When Antibiotics Are Not Recommended
Antibiotics are designed to target and eliminate bacterial infections. Since bronchiolitis is caused by viruses, antibiotics have no effect on the underlying viral infection. Administering antibiotics in such cases does not shorten the duration of the illness, reduce symptoms, or prevent complications.
Unnecessary antibiotic use carries several risks, including potential side effects like diarrhea, rash, and allergic reactions. It can also disrupt the beneficial bacteria naturally present in the gut, which play a role in digestion and immune function. A significant concern is the contribution to antibiotic resistance, where bacteria evolve to become resistant to medications, making future bacterial infections harder to treat.
When Antibiotics Might Be Used
While antibiotics are not a standard treatment for bronchiolitis, there are specific situations where a healthcare professional might consider their use. This occurs when there is suspicion of a secondary bacterial infection developing alongside the viral bronchiolitis. Examples include bacterial pneumonia or an ear infection (otitis media).
Antibiotics may also be considered for certain high-risk infants who have underlying medical conditions, such as severe congenital heart disease, chronic lung disease, or immunodeficiency. These children may have a greater susceptibility to bacterial co-infections, and the decision to use antibiotics is based on a thorough clinical assessment, not as a routine measure for bronchiolitis itself. For instance, studies have shown that up to 40% of children with severe RSV bronchiolitis requiring intensive care may have bacterial co-infection in their lower airways.
Managing Bronchiolitis
The primary approach to managing bronchiolitis focuses on supportive care to alleviate symptoms and ensure the child’s comfort. Maintaining adequate hydration is important, which might involve offering small, frequent amounts of fluids orally or, in more severe cases, through a nasogastric tube or intravenous fluids. Fever can be managed with age-appropriate medications like acetaminophen or ibuprofen.
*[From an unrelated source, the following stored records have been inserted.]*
(** * CalenderAI: document ingestion, extraction and import

    A shallow embedding of the document pipeline of the repository:

    - the edge function [process-document] (text normaliser, line splitter,
      batched extraction client with retry, event materialiser), and
    - the client library [src/lib/document-processor.ts] (import of a staged
      event into the calendar, expansion of a date range by weekday).

    JavaScript strings are sequences of UTF-16 code units ([list N]), as
    regular expressions and [trim] see them.  A [Date] is its time value,
    read in UTC or in the local zone of the host as each method does.
    Effects (network calls, timers, database statements) are threaded
    through an explicit world that scripts the outcomes of the calls to
    come and logs the calls made; a thrown exception is a result of its
    own. *)

From Stdlib Require Import ZArith NArith String Ascii List Bool Lia.
Import ListNotations.

(* ================================================================== *)
(** * JavaScript primitives *)
(* ================================================================== *)

Module Js.

(** A string as the regular expressions of the source see it: UTF-16 code
    units. *)
Definition jsstring := list N.

Definition unit_of_ascii (a : ascii) : N := N_of_ascii a.

Fixpoint units (s : string) : jsstring :=
  match s with
  | EmptyString => []
  | String a r => unit_of_ascii a :: units r
  end.

Definition inRange (lo hi c : N) : bool := (lo <=? c)%N && (c <=? hi)%N.

(** [[\u0000-\u0008\u000B-\u000C\u000E-\u001F\u007F-\u009F]] *)
Definition isControl (c : N) : bool :=
  inRange 0 8 c || inRange 11 12 c || inRange 14 31 c || inRange 127 159 c.

(** [['']]: the class holds the ASCII apostrophe, twice. *)
Definition isApostrophe (c : N) : bool := (c =? 39)%N || (c =? 39)%N.

(** [[""]]: the class holds the ASCII double quote, twice. *)
Definition isDoubleQuote (c : N) : bool := (c =? 34)%N || (c =? 34)%N.

(** [[–—]]: U+2013 and U+2014. *)
Definition isDash (c : N) : bool := (c =? 8211)%N || (c =? 8212)%N.

(** [\s], which is also the set [String.prototype.trim] strips: the
    WhiteSpace and LineTerminator code points. *)
Definition isSpace (c : N) : bool :=
  inRange 9 13 c || (c =? 32)%N || (c =? 160)%N || (c =? 5760)%N
  || inRange 8192 8202 c || (c =? 8232)%N || (c =? 8233)%N
  || (c =? 8239)%N || (c =? 8287)%N || (c =? 12288)%N || (c =? 65279)%N.

Definition isLower (c : N) : bool := inRange 97 122 c.
Definition isUpper (c : N) : bool := inRange 65 90 c.
Definition isDigit (c : N) : bool := inRange 48 57 c.
Definition isLetter (c : N) : bool := isLower c || isUpper c.

Definition SPACE : N := 32.
Definition LF : N := 10.
Definition CR : N := 13.

(** [s.replace(/[class]/g, '')] *)
Definition removeClass (p : N -> bool) (s : jsstring) : jsstring :=
  filter (fun c => negb (p c)) s.

(** [s.replace(/[class]/g, r)] for a one-unit replacement [r]. *)
Definition replaceClass (p : N -> bool) (r : N) (s : jsstring) : jsstring :=
  map (fun c => if p c then r else c) s.

(** [s.replace(/\s+/g, ' ')]: [inRun] says that the unit before the head
    belongs to the run being replaced. *)
Fixpoint collapseFrom (inRun : bool) (s : jsstring) : jsstring :=
  match s with
  | [] => []
  | c :: t =>
      if isSpace c
      then (if inRun then collapseFrom true t else SPACE :: collapseFrom true t)
      else c :: collapseFrom false t
  end.

Definition collapseSpaces (s : jsstring) : jsstring := collapseFrom false s.

(** [s.replace(/([p])([q])/g, '$1 $2')]: a match consumes both units, and
    the scan goes on after the second. *)
Fixpoint insertSpaceBetween (p q : N -> bool) (s : jsstring) : jsstring :=
  match s with
  | [] => []
  | a :: t =>
      match t with
      | [] => [a]
      | b :: t' =>
          if p a && q b
          then a :: SPACE :: b :: insertSpaceBetween p q t'
          else a :: insertSpaceBetween p q t
      end
  end.

(** [s.split(sep)] for a one-unit separator; never the empty array. *)
Fixpoint split (sep : N) (s : jsstring) : list jsstring :=
  match s with
  | [] => [[]]
  | c :: t =>
      if (c =? sep)%N then [] :: split sep t
      else match split sep t with
           | [] => [[c]]
           | h :: r => (c :: h) :: r
           end
  end.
Nasal congestion, a common symptom, can be eased with saline nasal drops and gentle suctioning, particularly before feedings, to help clear the airways. Monitoring for signs of worsening respiratory distress is important, such as very rapid breathing (e.g., more than 60 breaths per minute in infants), grunting noises, flaring nostrils, or skin pulling in around the ribs or neck with each breath. If these signs appear, or if the child shows signs of dehydration or becomes unusually sleepy or unresponsive, immediate medical attention is necessary.
In more severe instances, hospitalization might be required for oxygen therapy to maintain blood oxygen saturation above 90% or for feeding support, but these interventions do not involve antibiotics as the main treatment.